### DATA EXCERPTS
>>>>
(** Splitting distributes over the separator. *)
Lemma split_app_sep s1 s2 : split sep (s1 ++ sep :: s2) = split sep s1 ++ split sep s2.
Proof.
  induction s1 as [|c s1 IH]; simpl.
  - by rewrite ascii_eqb_refl.
  - destruct (Ascii.eqb c sep); simpl; rewrite IH; [done|].
    pose proof (split_nonempty s1). by destruct (split sep s1).
Qed.

Lemma split_labels_no_sep s : Forall (λ w, contains sep w = false) (split sep s).
Proof.
  induction s as [|c s IH]; simpl; [by repeat constructor|].
  destruct (Ascii.eqb c sep) eqn:Hc; [by constructor|].
  destruct IH as [|w ws Hw Hws]; constructor; simpl; [by rewrite orb_false_r| constructor |..];
    try done. by apply orb_false_iff.
Qed.

Lemma split_forallb p s : forallb p s = true →
  Forall (λ w, forallb p w = true) (split sep s).
Proof.
  induction s as [|c s IH]; simpl; intros H; [by repeat constructor|].
  bool_hyps. specialize (IH ltac:(done)).
  destruct (Ascii.eqb c sep); [by constructor|].
  destruct IH as [|w ws Hw Hws]; constructor; simpl; try done; try by apply andb_true_iff.
Qed.

Lemma join_forallb p ws : p sep = true → Forall (λ w, forallb p w = true) ws →
  forallb p (join [sep] ws) = true.
Proof.
  intros Hp. induction 1 as [|w ws Hw Hws IH]; [done|].
  destruct (decide (ws = [])) as [->|Hn]; [done|].
  rewrite join_cons by done. rewrite forallb_app_iff. simpl. by rewrite Hp.
Qed.

Lemma lower_join ws : lower_char sep = sep →
  lower (join [sep] ws) = join [sep] (map lower ws).
Proof.
  intros Hsep. induction ws as [|w ws IH]; [done|].
  destruct (decide (ws = [])) as [->|Hn]; [done|].
  rewrite join_cons by done. simpl map. rewrite join_cons by (by destruct ws).
  rewrite lower_app. simpl. by rewrite Hsep, IH.
Qed.

(** A joined name contains each of its labels, so none is longer than it. *)
Lemma join_length_label w ws : w ∈ ws → length w ≤ length (join [sep] ws).
Proof.
  induction ws as [|w' ws IH]; [set_solver|]. intros Hw.
  destruct (decide (ws = [])) as [->|Hn]; [set_solver|].
  rewrite join_cons, length_app by done. simpl.
  apply elem_of_cons in Hw as [->|Hw]; [lia|]. specialize (IH Hw). lia.
Qed.

Lemma join_empty ws : join [sep] ws = [] → ws = [] ∨ ws = [[]].
Proof.
  destruct ws as [|w [|w' ws]]; [by left| |]; simpl; [intros ->; by right|].
  intros H. by apply app_nil in H as [_ ?].
Qed.
End split.

(** ** Prefixes and suffixes *)
Lemma endswith_chr c s : endswith [c] s = true ↔ ∃ s', s = s' ++ [c].
Proof.
  unfold endswith, startswith. rewrite bool_decide_eq_true. simpl. split.
  - intros H. destruct (reverse s) as [|d r] eqn:E; [done|].
    simpl in H. rewrite take_0 in H. injection H as ->.
    exists (reverse r). by rewrite <- (reverse_involutive s), E, reverse_cons.
  - intros [s' ->]. by rewrite reverse_app.
Qed.

Lemma endswith_chr_false c s : endswith [c] s = false ↔ ∀ s', s ≠ s' ++ [c].
Proof.
  rewrite <- not_true_iff_false, endswith_chr. naive_solver.
Qed.

Lemma drop_last_snoc s c : drop_last (s ++ [c]) = s.
Proof. apply removelast_last. Qed.

Lemma contains_false c s : contains c s = false ↔ c ∉ s.
Proof.
  unfold contains. rewrite existsb_none. setoid_rewrite chr_is_false. naive_solver.
Qed.

Lemma contains_true c s : contains c s = true ↔ c ∈ s.
Proof.
  unfold contains. rewrite existsb_elem. setoid_rewrite chr_is_true. naive_solver.
Qed.

Lemma contains_app c s1 s2 : contains c (s1 ++ s2) = contains c s1 || contains c s2.
Proof. apply existsb_app. Qed.

#[export] Hint Rewrite lower_idem lower_length lower_app @strip_idem : pystr.
#[export] Hint Resolve strip_forallb split_nonempty split_labels_no_sep : spatium.

(** ** The order on strings *)
Lemma ord_inj c d : ord c = ord d → c = d.
Proof. intros H. rewrite <- (ascii_nat_embedding c), <- (ascii_nat_embedding d). unfold ord in H. by rewrite H. Qed.

Lemma str_leb_cons c a d b : str_leb (c :: a) (d :: b) = true ↔ ord c < ord d ∨ (c = d ∧ str_leb a b = true).
Proof.
  simpl. rewrite orb_true_iff, andb_true_iff, Nat.ltb_lt, Nat.eqb_eq. split.
  - intros [H|[H1 H2]]; [by left|right]. split; [by apply ord_inj|done].
  - intros [H|[-> H]]; [by left|by right].
Qed.

#[export] Instance str_le_trans : Transitive str_le.
Proof.
  intros a. unfold str_le. induction a as [|c a IH]; intros b x; [done|].
  destruct b as [|d b], x as [|e x]; try done. rewrite !str_leb_cons.
  intros [H|[-> H]] [H'|[-> H']]; [left; lia|by left|by left|right]. split; [done|]. by apply IH with b.
Qed.

#[export] Instance str_le_total : Total str_le.
Proof.
  intros a. unfold str_le. induction a as [|c a IH]; intros b; [by left|].
  destruct b as [|d b]; [by right|]. rewrite !str_leb_cons.
  destruct (Nat.lt_total (ord c) (ord d)) as [H|[H|H]]; [by left; left| |by right; left].
  apply ord_inj in H as ->. destruct (IH b); [by left; right|by right; right].
Qed.

#[export] Instance str_le_antisymm : AntiSymm (=) str_le.
Proof.
  intros a. unfold str_le. induction a as [|c a IH]; intros b; [by destruct b|].
  destruct b as [|d b]; [done|]. rewrite !str_leb_cons.
  intros [H|[-> H]] [H'|[E H']]; try lia; [by subst; lia|]. f_equal. by apply IH.
Qed.

(** ** Encodings of strings character by character *)
Definition all_chars : str := map ascii_of_nat (seq 0 256).
Fixpoint is_prefix (a b : str) : bool :=
  match a, b with
  | [], _ => true
  | c :: a', d :: b' => Ascii.eqb c d && is_prefix a' b'
  | _ :: _, [] => false
  end.
Definition prefix_free (f : ascii → str) : bool :=
  let table := map (λ c, (c, f c)) all_chars in
  forallb (λ '(c, x), match x with [] => false | _ => true end
    && forallb (λ '(d, y), Ascii.eqb c d || negb (is_prefix x y) && negb (is_prefix y x)) table) table.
<<<<
### BRIEF
Go through the records above, find every line with the word "Definition", and list those lines.

### RESPONSE TO THE EXERCISE
Definition all_chars : str := map ascii_of_nat (seq 0 256).
Definition prefix_free (f : ascii → str) : bool :=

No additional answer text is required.